Needed from the entries below: every line that holds the word "specialize".

*** Provided entries ***

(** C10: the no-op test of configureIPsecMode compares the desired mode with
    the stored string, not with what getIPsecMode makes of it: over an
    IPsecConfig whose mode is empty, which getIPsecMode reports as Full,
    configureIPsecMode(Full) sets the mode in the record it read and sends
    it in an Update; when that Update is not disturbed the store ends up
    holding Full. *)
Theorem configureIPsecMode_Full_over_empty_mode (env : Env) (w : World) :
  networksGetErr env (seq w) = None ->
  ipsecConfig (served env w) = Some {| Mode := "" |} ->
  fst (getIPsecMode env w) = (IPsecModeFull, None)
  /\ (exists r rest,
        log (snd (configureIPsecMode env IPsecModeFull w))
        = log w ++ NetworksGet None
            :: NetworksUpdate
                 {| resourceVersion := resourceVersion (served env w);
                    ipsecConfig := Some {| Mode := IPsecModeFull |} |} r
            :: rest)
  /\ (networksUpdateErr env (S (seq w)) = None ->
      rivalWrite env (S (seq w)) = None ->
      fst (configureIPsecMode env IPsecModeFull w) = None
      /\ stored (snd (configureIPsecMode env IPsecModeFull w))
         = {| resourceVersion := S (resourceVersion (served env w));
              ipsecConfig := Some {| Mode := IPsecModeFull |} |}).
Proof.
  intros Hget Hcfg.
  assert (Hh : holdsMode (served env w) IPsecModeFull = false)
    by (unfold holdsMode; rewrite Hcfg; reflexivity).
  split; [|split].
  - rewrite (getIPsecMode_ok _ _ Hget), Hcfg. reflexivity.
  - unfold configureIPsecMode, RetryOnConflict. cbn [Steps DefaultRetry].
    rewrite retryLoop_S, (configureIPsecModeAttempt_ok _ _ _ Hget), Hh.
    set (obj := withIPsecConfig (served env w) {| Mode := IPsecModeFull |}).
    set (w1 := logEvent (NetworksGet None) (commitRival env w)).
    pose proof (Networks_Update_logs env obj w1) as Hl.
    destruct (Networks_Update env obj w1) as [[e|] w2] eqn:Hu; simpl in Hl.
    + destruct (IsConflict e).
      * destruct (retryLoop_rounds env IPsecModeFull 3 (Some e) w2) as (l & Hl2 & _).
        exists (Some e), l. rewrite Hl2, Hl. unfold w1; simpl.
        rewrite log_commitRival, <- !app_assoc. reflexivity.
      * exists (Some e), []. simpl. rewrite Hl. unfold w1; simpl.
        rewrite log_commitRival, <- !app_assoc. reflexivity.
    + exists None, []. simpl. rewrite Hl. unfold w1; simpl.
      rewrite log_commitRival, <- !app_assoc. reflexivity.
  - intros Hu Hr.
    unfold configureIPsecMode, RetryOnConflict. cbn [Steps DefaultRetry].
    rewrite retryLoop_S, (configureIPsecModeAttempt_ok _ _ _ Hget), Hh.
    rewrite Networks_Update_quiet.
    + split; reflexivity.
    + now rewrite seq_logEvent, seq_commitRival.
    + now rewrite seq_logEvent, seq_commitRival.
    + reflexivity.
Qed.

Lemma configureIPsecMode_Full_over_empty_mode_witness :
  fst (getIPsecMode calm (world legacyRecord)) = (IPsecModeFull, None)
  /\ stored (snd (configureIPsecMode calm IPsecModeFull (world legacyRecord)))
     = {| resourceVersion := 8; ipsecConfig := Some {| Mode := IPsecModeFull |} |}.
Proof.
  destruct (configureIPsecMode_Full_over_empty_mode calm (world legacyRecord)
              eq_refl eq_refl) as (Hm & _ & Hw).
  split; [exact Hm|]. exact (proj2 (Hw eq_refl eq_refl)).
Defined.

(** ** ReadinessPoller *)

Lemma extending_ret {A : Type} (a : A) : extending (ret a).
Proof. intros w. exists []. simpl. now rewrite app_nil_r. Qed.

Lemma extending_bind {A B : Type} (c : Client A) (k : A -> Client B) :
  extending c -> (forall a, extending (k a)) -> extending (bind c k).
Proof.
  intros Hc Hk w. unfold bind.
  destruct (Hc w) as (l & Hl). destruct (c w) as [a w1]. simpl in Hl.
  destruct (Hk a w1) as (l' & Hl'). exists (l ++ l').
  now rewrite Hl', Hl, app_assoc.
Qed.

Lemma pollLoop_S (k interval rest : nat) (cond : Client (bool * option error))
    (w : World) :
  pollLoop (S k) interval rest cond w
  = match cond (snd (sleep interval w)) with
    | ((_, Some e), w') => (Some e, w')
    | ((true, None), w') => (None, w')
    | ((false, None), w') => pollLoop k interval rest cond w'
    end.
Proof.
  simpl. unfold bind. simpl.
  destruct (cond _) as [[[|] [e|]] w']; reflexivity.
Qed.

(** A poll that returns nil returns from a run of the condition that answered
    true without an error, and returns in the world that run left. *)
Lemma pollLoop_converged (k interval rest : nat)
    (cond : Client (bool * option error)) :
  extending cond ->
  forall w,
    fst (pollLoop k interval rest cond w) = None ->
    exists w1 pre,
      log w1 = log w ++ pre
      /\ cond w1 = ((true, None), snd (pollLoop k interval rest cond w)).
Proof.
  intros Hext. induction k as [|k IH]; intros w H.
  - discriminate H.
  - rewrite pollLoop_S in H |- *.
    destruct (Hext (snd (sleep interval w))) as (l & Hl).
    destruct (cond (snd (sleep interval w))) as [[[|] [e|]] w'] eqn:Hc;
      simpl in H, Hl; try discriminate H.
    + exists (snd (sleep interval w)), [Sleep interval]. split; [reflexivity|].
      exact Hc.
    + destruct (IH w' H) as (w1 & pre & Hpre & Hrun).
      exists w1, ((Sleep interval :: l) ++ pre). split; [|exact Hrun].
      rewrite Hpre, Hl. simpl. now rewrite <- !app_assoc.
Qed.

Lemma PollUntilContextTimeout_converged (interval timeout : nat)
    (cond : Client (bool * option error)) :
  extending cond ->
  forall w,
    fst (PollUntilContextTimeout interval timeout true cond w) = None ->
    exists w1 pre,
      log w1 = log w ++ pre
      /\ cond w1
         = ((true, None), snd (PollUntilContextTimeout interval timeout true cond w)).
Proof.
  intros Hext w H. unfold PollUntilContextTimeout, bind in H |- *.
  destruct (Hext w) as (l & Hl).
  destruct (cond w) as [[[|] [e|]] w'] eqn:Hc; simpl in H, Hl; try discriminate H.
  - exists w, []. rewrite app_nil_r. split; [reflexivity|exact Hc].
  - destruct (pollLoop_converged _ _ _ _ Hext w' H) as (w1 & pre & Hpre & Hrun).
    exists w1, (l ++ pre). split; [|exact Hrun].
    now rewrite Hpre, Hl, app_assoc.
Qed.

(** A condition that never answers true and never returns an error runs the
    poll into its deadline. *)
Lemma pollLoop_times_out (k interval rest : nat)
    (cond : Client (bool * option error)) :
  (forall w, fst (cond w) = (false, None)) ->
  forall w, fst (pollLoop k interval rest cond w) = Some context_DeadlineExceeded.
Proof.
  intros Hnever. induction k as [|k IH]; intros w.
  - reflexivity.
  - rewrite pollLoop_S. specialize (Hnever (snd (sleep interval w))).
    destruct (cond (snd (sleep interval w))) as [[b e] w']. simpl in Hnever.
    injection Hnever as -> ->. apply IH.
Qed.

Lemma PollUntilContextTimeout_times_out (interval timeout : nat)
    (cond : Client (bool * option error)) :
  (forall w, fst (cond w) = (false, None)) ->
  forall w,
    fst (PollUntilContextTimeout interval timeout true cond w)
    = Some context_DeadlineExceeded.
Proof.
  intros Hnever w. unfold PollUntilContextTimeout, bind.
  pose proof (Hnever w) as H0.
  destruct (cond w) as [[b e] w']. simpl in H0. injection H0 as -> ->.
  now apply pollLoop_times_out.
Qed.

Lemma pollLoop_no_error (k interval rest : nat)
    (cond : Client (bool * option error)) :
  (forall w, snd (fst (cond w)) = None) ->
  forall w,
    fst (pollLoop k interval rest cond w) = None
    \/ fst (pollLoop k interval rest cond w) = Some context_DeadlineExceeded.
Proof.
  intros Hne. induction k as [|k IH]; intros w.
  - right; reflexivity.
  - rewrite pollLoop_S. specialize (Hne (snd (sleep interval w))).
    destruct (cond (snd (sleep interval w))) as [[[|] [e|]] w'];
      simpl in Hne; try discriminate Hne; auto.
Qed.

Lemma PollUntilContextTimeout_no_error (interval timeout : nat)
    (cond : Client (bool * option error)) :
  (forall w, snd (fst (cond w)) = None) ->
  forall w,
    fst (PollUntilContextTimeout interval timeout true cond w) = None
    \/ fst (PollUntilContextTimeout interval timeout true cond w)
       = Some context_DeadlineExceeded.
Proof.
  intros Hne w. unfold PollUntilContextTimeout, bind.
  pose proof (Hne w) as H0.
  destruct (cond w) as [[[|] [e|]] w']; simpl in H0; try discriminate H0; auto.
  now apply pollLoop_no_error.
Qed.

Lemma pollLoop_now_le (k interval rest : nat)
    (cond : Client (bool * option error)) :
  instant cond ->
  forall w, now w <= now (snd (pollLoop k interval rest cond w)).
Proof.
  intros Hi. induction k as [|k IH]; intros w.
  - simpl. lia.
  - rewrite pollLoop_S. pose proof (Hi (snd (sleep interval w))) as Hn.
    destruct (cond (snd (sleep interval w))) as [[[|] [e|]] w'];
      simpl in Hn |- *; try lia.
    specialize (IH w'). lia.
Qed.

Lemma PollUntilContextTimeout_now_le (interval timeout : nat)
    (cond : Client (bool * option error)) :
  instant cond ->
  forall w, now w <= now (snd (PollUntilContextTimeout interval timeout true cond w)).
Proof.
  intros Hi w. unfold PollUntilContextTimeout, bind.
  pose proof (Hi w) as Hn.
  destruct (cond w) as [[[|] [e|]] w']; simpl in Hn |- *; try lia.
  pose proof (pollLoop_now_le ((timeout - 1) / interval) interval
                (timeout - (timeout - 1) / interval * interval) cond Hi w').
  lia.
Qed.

***

◆ Task response ◆
  - rewrite pollLoop_S. specialize (Hnever (snd (sleep interval w))).
  - rewrite pollLoop_S. specialize (Hne (snd (sleep interval w))).
    specialize (IH w'). lia.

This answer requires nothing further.